(RECORDS SUPPLIED begins)

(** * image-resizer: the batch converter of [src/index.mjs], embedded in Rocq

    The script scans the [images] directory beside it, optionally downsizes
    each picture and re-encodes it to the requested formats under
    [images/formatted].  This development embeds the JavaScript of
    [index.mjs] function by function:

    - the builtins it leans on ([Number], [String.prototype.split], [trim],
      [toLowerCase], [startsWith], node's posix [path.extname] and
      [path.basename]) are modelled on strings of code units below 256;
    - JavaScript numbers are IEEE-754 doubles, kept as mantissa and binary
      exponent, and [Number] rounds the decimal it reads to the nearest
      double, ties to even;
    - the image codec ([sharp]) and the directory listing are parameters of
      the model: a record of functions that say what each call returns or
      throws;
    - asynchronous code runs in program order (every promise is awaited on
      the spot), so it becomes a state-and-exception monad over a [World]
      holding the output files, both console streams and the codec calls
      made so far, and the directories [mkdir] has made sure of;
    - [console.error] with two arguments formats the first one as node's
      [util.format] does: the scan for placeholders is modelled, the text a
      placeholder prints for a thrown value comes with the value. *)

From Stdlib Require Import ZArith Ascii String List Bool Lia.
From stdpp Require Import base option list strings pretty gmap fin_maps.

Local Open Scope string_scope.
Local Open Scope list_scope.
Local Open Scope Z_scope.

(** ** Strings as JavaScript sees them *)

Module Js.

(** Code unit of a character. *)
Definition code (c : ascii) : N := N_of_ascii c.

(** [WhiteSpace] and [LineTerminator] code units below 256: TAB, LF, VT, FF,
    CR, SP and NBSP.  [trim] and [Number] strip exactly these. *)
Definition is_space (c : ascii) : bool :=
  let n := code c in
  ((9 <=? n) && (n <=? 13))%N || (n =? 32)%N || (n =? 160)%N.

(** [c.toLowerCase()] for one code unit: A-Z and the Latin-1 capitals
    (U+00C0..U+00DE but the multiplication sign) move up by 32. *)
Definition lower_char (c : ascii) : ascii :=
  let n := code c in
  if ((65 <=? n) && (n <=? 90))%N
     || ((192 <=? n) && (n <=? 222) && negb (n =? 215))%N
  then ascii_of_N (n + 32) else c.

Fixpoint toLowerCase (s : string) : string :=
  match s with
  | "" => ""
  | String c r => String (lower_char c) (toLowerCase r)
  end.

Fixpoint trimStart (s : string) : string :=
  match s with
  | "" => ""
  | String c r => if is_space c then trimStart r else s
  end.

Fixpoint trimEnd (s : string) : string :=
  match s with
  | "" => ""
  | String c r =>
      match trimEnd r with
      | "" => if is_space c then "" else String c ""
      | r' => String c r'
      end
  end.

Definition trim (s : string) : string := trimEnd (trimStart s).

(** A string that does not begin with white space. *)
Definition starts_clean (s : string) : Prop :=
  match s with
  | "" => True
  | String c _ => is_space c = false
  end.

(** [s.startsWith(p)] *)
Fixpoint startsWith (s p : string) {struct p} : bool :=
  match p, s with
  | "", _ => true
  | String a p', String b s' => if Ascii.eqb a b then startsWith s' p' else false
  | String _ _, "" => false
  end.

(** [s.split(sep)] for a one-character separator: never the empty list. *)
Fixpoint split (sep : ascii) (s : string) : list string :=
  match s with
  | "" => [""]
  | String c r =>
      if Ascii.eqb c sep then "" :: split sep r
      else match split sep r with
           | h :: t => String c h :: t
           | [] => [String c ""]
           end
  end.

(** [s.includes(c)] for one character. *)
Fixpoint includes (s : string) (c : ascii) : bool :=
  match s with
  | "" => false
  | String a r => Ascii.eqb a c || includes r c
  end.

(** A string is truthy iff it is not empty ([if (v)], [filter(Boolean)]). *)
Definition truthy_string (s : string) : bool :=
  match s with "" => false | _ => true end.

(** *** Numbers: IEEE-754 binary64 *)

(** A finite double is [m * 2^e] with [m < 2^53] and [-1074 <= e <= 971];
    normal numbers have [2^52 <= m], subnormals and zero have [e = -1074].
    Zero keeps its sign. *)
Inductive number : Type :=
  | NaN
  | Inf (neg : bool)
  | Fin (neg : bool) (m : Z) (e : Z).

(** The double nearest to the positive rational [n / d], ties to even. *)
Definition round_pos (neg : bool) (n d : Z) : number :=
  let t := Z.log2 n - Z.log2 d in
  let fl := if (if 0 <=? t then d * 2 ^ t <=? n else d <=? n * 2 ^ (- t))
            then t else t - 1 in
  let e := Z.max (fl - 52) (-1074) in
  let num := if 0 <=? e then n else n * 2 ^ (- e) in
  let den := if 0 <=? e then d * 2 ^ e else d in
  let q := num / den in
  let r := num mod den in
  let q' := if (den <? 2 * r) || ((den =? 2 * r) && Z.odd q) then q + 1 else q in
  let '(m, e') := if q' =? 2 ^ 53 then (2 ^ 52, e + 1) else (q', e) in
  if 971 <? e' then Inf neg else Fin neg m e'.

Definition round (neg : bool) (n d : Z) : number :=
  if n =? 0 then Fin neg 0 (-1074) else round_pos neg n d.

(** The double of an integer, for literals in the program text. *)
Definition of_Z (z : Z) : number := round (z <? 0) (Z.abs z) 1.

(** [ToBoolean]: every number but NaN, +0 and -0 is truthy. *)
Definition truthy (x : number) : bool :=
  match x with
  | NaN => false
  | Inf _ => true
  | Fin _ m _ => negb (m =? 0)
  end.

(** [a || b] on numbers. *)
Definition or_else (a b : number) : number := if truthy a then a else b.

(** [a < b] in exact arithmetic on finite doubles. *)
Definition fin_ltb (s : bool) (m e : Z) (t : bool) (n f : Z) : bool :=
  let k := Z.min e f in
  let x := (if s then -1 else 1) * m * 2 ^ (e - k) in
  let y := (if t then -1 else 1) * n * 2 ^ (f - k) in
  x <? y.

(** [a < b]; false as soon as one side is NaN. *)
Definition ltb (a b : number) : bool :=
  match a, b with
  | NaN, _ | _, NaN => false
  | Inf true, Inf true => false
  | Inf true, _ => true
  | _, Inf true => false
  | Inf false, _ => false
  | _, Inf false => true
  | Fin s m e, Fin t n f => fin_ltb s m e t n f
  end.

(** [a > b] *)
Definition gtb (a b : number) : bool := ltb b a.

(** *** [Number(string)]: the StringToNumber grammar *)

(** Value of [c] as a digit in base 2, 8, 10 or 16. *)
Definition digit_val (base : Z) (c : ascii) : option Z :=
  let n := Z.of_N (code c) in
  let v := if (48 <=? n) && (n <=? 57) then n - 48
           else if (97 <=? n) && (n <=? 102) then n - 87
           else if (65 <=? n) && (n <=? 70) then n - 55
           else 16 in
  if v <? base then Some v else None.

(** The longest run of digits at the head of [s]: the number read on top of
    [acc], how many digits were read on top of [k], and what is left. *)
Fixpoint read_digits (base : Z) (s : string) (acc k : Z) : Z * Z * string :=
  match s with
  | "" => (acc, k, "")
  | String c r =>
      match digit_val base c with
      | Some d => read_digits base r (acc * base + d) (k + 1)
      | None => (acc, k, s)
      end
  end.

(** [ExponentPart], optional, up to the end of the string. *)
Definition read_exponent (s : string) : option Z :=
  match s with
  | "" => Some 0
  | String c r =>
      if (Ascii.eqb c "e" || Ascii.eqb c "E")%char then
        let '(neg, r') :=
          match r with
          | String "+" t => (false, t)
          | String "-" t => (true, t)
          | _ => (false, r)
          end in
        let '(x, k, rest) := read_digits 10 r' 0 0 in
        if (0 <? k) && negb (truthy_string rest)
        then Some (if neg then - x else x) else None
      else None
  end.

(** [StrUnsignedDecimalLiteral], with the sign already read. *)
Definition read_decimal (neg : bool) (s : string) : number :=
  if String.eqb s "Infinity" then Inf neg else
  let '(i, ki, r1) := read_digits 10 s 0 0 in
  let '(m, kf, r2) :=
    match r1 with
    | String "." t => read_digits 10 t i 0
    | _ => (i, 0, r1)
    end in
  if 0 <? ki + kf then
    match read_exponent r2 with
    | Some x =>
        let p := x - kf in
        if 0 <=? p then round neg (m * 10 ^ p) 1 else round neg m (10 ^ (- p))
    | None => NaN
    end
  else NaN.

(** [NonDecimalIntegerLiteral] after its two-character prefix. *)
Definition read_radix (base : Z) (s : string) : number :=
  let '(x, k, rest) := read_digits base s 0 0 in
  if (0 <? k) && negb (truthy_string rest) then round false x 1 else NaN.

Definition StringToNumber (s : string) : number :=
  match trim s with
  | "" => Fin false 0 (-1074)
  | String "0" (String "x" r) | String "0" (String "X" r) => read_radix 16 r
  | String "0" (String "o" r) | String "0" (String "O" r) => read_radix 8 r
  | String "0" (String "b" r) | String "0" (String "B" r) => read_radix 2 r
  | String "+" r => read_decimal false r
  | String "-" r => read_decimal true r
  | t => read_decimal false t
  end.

(RECORDS SUPPLIED ends)

THE PROBLEM =>
In the material above, find the line containing "[toLowerCase], [startsWith], node's" and the line containing "- the image", then write out exactly those two lines and every line between them, and nothing more.

RESULT =>
      [toLowerCase], [startsWith], node's posix [path.extname] and
      [path.basename]) are modelled on strings of code units below 256;
    - JavaScript numbers are IEEE-754 doubles, kept as mantissa and binary
      exponent, and [Number] rounds the decimal it reads to the nearest
      double, ties to even;
    - the image codec ([sharp]) and the directory listing are parameters of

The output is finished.